Mit Beschluss vom 16.08.1996 setzte der Beklagte für 1996 für die nach den BEMA-Teilen 1, 2 und 4 abrechenbaren Leistungen den Punktwert auf 1,516 DM und für die nach den BEMA-Teilen 3 und 5 abrechenbaren Leistungen auf 1,353 DM fest. Dabei legte der Beklagte zunächst den von ihm selbst für das Jahr 1995 festgesetzten Punktwert für die BEMA-Teile 1, 2 und 4 von 1,515 DM und für die BEMA-Teile 3 und 5 von 1,351 DM zugrunde. Diese Punktwerte senkte er im Hinblick auf § 85 Abs. 3 c SGB V um einen Prozent ab, weil die prognostizierte Veränderungsrate der beitragspflichtigen Einnahmen die tatsächliche Veränderungsrate um 1% überschritten habe. Bei der Festsetzung der Punktwerte für 1995 hatte der Beklagte die vom Bundesminister für Gesundheit vorausgeschätzte Veränderungsrate von 1,7 v.H. zugrundegelegt. Tatsächlich betrug die Veränderungsrat nach der Mitteilung im Bundesanzeiger vom 01. Juli 1996 im Jahr 1995 lediglich 0,7 v.H ... Wegen der hohen Abweichung um ein Prozent erschien dem Beklagten eine Anpassung der Punktwerte in dieser Größenordnung zwingend zu sein.
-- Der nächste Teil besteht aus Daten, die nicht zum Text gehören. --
(** * Call-center voice agent: audio relay, codec and ambient mixer

    A shallow embedding of the real-time audio path of the accelerator:

    - [Base64], [Audioop]: the CPython library routines the telephony
      adapter calls ([base64.b64decode], [audioop.ulaw2lin],
      [audioop.ratecv]), modelled after their C implementation;
    - [Twilio]: [mulaw_b64_to_pcm16] of [twilio_handler.py];
    - [Float32], [Mixer]: the [AmbientMixer] class of [ambient_mixer.py]
      over IEEE binary32 numbers;
    - [VoiceLive]: the stream context, the receive-loop dispatch and the
      transcript persistence task of [voice_live_handler.py];
    - [Base64Encode], [RelaySend], [Lifecycle]: the send path of the relay
      ([base64.b64encode], [send_pcm16]) and its [start], [close] and
      [_sender_loop];
    - [TwilioStream]: the [TwilioMediaStreamHandler] class of
      [twilio_handler.py].

    Python integers are [Z], byte strings are [list byte], [str] is
    [string], exceptions are explicit results. *)

From Stdlib Require Import ZArith List String Ascii Bool Lia.
From Stdlib Require Import Strings.Byte.
From Stdlib Require Import Floats.SpecFloat.
Import ListNotations.

Local Open Scope Z_scope.

(** ** Python results and exceptions *)

Inductive exn : Type :=
| ValueError
| TypeError
| AttributeError
| OverflowError
| binascii_Error
| audioop_error
| Exception (what : string).

Inductive result (A : Type) : Type :=
| Ok (a : A)
| Raise (e : exn).
Arguments Ok {A} a.
Arguments Raise {A} e.

Definition bind {A B : Type} (r : result A) (k : A -> result B) : result B :=
  match r with
  | Ok a => k a
  | Raise e => Raise e
  end.

Notation "x <- r ;; k" := (bind r (fun x => k))
  (at level 61, r at next level, right associativity).

(** ** Byte strings *)

Definition bytes := list byte.

Definition Z_of_byte (b : byte) : Z := Z.of_N (Byte.to_N b).

Definition byte_of_Z (z : Z) : byte :=
  match Byte.of_N (Z.to_N (z mod 256)) with
  | Some b => b
  | None => x00
  end.

(** Little-endian reading and writing of a [w]-byte two's-complement
    integer, the native layout of the [int16] buffers on the platforms the
    service runs on. *)
Fixpoint le_unsigned (bs : bytes) : Z :=
  match bs with
  | [] => 0
  | b :: rest => Z_of_byte b + 256 * le_unsigned rest
  end.

Definition le_signed (w : nat) (bs : bytes) : Z :=
  let u := le_unsigned (firstn w bs) in
  let m := 2 ^ (8 * Z.of_nat w) in
  if u <? m / 2 then u else u - m.

Fixpoint le_bytes (w : nat) (z : Z) : bytes :=
  match w with
  | O => []
  | S w' => byte_of_Z z :: le_bytes w' (Z.shiftr z 8)
  end.

(** The number of 16-bit samples a PCM16 buffer holds. *)
Definition sample_count (pcm16 : bytes) : nat := Nat.div (List.length pcm16) 2.

(** ** base64.b64decode *)

Module Base64.

(** [table_a2b_base64] of [binascii.c]: the value of an alphabet
    character, [None] for the entries the C table marks invalid. *)
Definition table_a2b_base64 (c : Z) : option Z :=
  if (65 <=? c) && (c <=? 90) then Some (c - 65)
  else if (97 <=? c) && (c <=? 122) then Some (c - 97 + 26)
  else if (48 <=? c) && (c <=? 57) then Some (c - 48 + 52)
  else if c =? 43 then Some 62
  else if c =? 47 then Some 63
  else None.

Definition BASE64_PAD : Z := 61.

(** The decoding loop of [binascii.a2b_base64] with [strict_mode] off.
    [quad_pos], [leftchar] and [pads] are the C locals; [out] is the
    output written so far.  A complete pad sequence leaves the loop at
    once ([goto done]); running off the end with an open quad raises
    [binascii.Error]. *)
Fixpoint a2b_loop (data : list Z) (quad_pos leftchar pads : Z) (out : bytes)
  : result bytes :=
  match data with
  | [] => if quad_pos =? 0 then Ok out else Raise binascii_Error
  | this_ch :: rest =>
      if this_ch =? BASE64_PAD then
        if 2 <=? quad_pos then
          if 4 <=? quad_pos + (pads + 1) then Ok out
          else a2b_loop rest quad_pos leftchar (pads + 1) out
        else a2b_loop rest quad_pos leftchar pads out
      else
        match table_a2b_base64 this_ch with
        | None => a2b_loop rest quad_pos leftchar pads out
        | Some v =>
            if quad_pos =? 0 then
              a2b_loop rest 1 v 0 out
            else if quad_pos =? 1 then
              a2b_loop rest 2 (Z.land v 15) 0
                (out ++ [byte_of_Z (Z.lor (Z.shiftl leftchar 2) (Z.shiftr v 4))])
            else if quad_pos =? 2 then
              a2b_loop rest 3 (Z.land v 3) 0
                (out ++ [byte_of_Z (Z.lor (Z.shiftl leftchar 4) (Z.shiftr v 2))])
            else
              a2b_loop rest 0 0 0
                (out ++ [byte_of_Z (Z.lor (Z.shiftl leftchar 6) v)])
        end
  end.

Definition a2b_base64 (data : list Z) : result bytes :=
  a2b_loop data 0 0 0 [].

Definition codes (s : string) : list Z :=
  map (fun c => Z.of_nat (nat_of_ascii c)) (list_ascii_of_string s).
(** * simple-tree-db: the tree engine of [app/TreeDataBase.py]

    A shallow embedding of the three classes of [TreeDataBase.py]
    ([NodeIdentifier], [TreeNode], [TreeDataBase]) and the properties of
    the identifier model, the traversals and the store.

    Conventions of the embedding.
    - A Python [str] is a [string]; [","] and ["="] are single characters,
      so [str.split] on them is a split on one [ascii].
    - A Python [dict] with string keys is an association list in insertion
      order: assigning an existing key replaces the value where the key
      already stands, a new key goes to the end.
    - A raised exception is [Raise e].  In the methods of [TreeNode] every
      exception is raised before the first mutation, so the tree is then as
      it was at the call; the model gives no account of a store after one
      of its methods has raised.
    - A reference to a node of the tree owned by a root is the path of
      child indices leading to it ([ref]); mutation through a reference is
      a rebuild of the tree along that path. *)

From Stdlib Require Import List String Ascii Bool Arith Lia Permutation NArith.
Import ListNotations.
Local Open Scope string_scope.
Local Open Scope list_scope.
Set Warnings "-register-all".
(** * A shallow embedding of [scanner.py] (200DMA mega-cap strategy backtest)

    The development follows the Python module function by function:
    [download_close_prices], [build_signals], [max_drawdown],
    [run_backtest], [latest_signal_table], [apply_market_filter] and
    [main] up to its printing.  The network download itself is outside the
    model: the frame [yf.download] returns is an input.

    Modelling conventions.
    - A pandas [DataFrame] is a list of column labels and a list of rows, one
      row per index entry; a row carries its date and one cell per column.
      Label based access ([.loc], [.at], [prices[t]]) is modelled for unique
      labels.
    - Trading dates are day numbers (days since 1970-01-01); the calendar
      month of a date and the [DateOffset(years=n)] subtraction go through
      the proleptic Gregorian calendar.
    - Finite floating point values are idealised as rationals [Q]: rounding
      and overflow are not modelled, and a division by a price stands for
      the float division at a non zero price.  A missing price ([NaN]) is
      [None].  Where the code can produce a non finite value out of finite
      ones (the division [equity / running maximum] of [max_drawdown]) the
      value is an [xfloat].
    - The dictionary [shares] is a [gmap]; its keys are the columns of the
      price table and the code only reads it at tickers of that table.
    - Exceptions are values of [result].  Two exceptions of [run_backtest]
      are outside the model: the one of [end_date - pd.DateOffset(years)]
      when the start of the window leaves the [Timestamp] range, and the
      [TypeError] of [float(cagr)] when the final value is negative under a
      positive invested amount (the power is then complex).  Where a
      theorem states that [run_backtest] or [main] raises the
      insufficient-history error, or returns, it assumes a window start
      inside that range and, for a returned result, positive prices, under
      which the final value is not negative. *)

From Stdlib Require Import ZArith QArith Qminmax Lia Lqa List Bool.
From Stdlib Require OrdersEx.
From stdpp Require Import gmap strings sorting.
Import ListNotations.

(** ** Errors *)

Inductive error : Type :=
| ValueError (msg : string)
| KeyError
| IndexError
| ZeroDivisionError.

Inductive result (A : Type) : Type :=
| Ok (a : A)
| Err (e : error).
Arguments Ok {A} a.
Arguments Err {A} e.

Definition rbind {A B : Type} (m : result A) (k : A -> result B) : result B :=
  match m with
  | Ok a => k a
  | Err e => Err e
  end.

Notation "'let*' x ':=' m 'in' k" := (rbind m (fun x => k))
  (at level 10, x name, m at level 100, k at level 200).

(** ** Calendar *)

Module Calendar.

Local Open Scope Z_scope.

(** Days since 1970-01-01. *)
Definition date : Type := Z.

(** Year, month and day of month of a day number. *)
Definition civil_from_days (z : date) : Z * Z * Z :=
  let z := z + 719468 in
  let era := z / 146097 in
  let doe := z - era * 146097 in
  let yoe := (doe - doe / 1460 + doe / 36524 - doe / 146096) / 365 in
  let y := yoe + era * 400 in
  let doy := doe - (365 * yoe + yoe / 4 - yoe / 100) in
  let mp := (5 * doy + 2) / 153 in
  let d := doy - (153 * mp + 2) / 5 + 1 in
  let m := if mp <? 10 then mp + 3 else mp - 9 in
  (if m <=? 2 then y + 1 else y, m, d).

Definition days_from_civil (y m d : Z) : date :=
  let y := if m <=? 2 then y - 1 else y in
  let era := y / 400 in
  let yoe := y - era * 400 in
  let doy := (153 * (if 2 <? m then m - 3 else m + 9) + 2) / 5 + d - 1 in
  let doe := yoe * 365 + yoe / 4 - yoe / 100 + doy in
  era * 146097 + doe - 719468.

Definition is_leap (y : Z) : bool :=
  ((y mod 4 =? 0) && negb (y mod 100 =? 0)) || (y mod 400 =? 0).

Definition days_in_month (y m : Z) : Z :=
  if m =? 2 then (if is_leap y then 29 else 28)
  else if (m =? 4) || (m =? 6) || (m =? 9) || (m =? 11) then 30
  else 31.

(** [index.to_period("M")]: the calendar month, as months since year 0. *)
Definition to_period_M (d : date) : Z :=
  let '(y, m, _) := civil_from_days d in y * 12 + (m - 1).

(** [d - pd.DateOffset(years=n)]: same month and day [n] years earlier, the
    day clipped to the length of the month. *)
Definition sub_years (d : date) (n : Z) : date :=
  let '(y, m, dd) := civil_from_days d in
  days_from_civil (y - n) m (Z.min dd (days_in_month (y - n) m)).

(** The dates a [Timestamp] of nanosecond resolution holds at midnight:
    1677-09-22 to 2262-04-11.  [sub_years] is defined on every day number;
    in pandas the subtraction raises when its result leaves this range. *)
Definition in_timestamp_range (d : date) : Prop := -106751 <= d <= 106751.

End Calendar.
Export Calendar.

(** ** Numbers *)

Local Open Scope Q_scope.

(** [x < y], as a test. *)
Definition Qltb (x y : Q) : bool := negb (Qle_bool y x).

(** Non finite outcomes of a float division, next to the finite ones. *)
Inductive xfloat : Type :=
| Finite (q : Q)
| PosInf
| NegInf
| NaN.

(** [a / b] on floats with finite operands. *)
Definition xdiv (a b : Q) : xfloat :=
  if Qeq_bool b 0 then
    if Qeq_bool a 0 then NaN
    else if Qltb 0 a then PosInf else NegInf
  else Finite (a / b).

Definition xsub (x : xfloat) (c : Q) : xfloat :=
  match x with
  | Finite q => Finite (q - c)
  | other => other
  end.

(** [x <= y] on floats: false as soon as one side is [NaN]. *)
Definition xleb (x y : xfloat) : bool :=
  match x, y with
  | NaN, _ | _, NaN => false
  | NegInf, _ => true
  | _, PosInf => true
  | Finite a, Finite b => Qle_bool a b
  | _, _ => false
  end.

(** Minimum of two non-[NaN] values; a [NaN] operand is skipped. *)
Definition xmin2 (x y : xfloat) : xfloat :=
  match x, y with
  | NaN, _ => y
  | _, NaN => x
  | _, _ => if xleb x y then x else y
  end.

(** [Series.min()]: [NaN] entries are skipped; [NaN] when nothing is left. *)
Definition series_min (l : list xfloat) : xfloat := fold_left xmin2 l NaN.

(** Python's [a / b] on floats raises on a zero divisor. *)
Definition py_div (a b : Q) : result Q :=
  if Qeq_bool b 0 then Err ZeroDivisionError else Ok (a / b).

(** Python's [sum]: starts from 0 and adds from the left. *)
Definition py_sum (l : list Q) : Q := fold_left Qplus l 0.

(** ** Data frames *)

Record DataFrame (A : Type) : Type := mkFrame {
  columns : list string;
  rows : list (date * list A)
}.
Arguments mkFrame {A} columns rows.
Arguments columns {A} d.
Arguments rows {A} d.

Definition index {A : Type} (df : DataFrame A) : list date := map fst (rows df).

(** [df.empty]: one of the two axes has length 0. *)
Definition empty {A : Type} (df : DataFrame A) : bool :=
  match rows df, columns df with
  | [], _ | _, [] => true
  | _, _ => false
  end.

(** A row seen as a [Series] indexed by the column labels. *)
Definition row_series {A : Type} (cols : list string) (cells : list A) : list (string * A) :=
  combine cols cells.

(** [s[t]] on such a series. *)
Fixpoint series_get {A : Type} (s : list (string * A)) (t : string) : result A :=
  match s with
  | [] => Err KeyError
  | (t', v) :: r => if String.eqb t' t then Ok v else series_get r t
  end.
Die so ermittelten Punktwerte aus dem Jahr 1995 seien, so der Beklagte in seinem Bescheid weiter, angemessen zu erhöhen. Kriterien für diese Anpassung seien Art und Umfang der zahnärztlichen Leistungen, die Beitragssatzstabilität und die Praxiskostenentwicklung. Gestützt auf die Preisindizes legte der Beklagte eine Kostensteigerung von 1,3 % im Jahr 1996 zugrunde. Im Hinblick auf den Parameter der Beitragssatzstabilität hätte es keine Punktwerterhöhung geben dürfen, die den Zuwachs der beitragspflichtigen Einnahmen je Mitglied für das Jahr 1996 überschreiten würde. Der Bundesminister für Gesundheit habe zwar im Bundesanzeiger die Grundlohnsteigerung für 1996 mit 1,7 % prognostiziert. Diese vorläufige Orientierungsgröße erscheine jedoch wie schon in den Vorjahren zu hochgegriffen. Angesichts steigender Arbeitslosenzahlen, der Einführung von Altersteilzeit und Tarifabschlüssen von durchschnittlich 1,5 % sei die Prognose kaum realistisch. Es sei vielmehr angemessen, von einer Grundlohnsummensteigerung von maximal 1,3 % für das Jahr 1996 auszugehen. Unter Abwägung dieser Gesichtspunkte einerseits sowie der finanziellen Situation der gesetzlichen Krankenversicherung andererseits sei die Anhebung der Punktwerte nicht zuletzt unter Berücksichtigung der Mengenentwicklung für alle BEMA-Teile um 1,2 % erforderlich, aber auch ausreichend, um die Interessen beider Vertragspartner gerecht zu werden.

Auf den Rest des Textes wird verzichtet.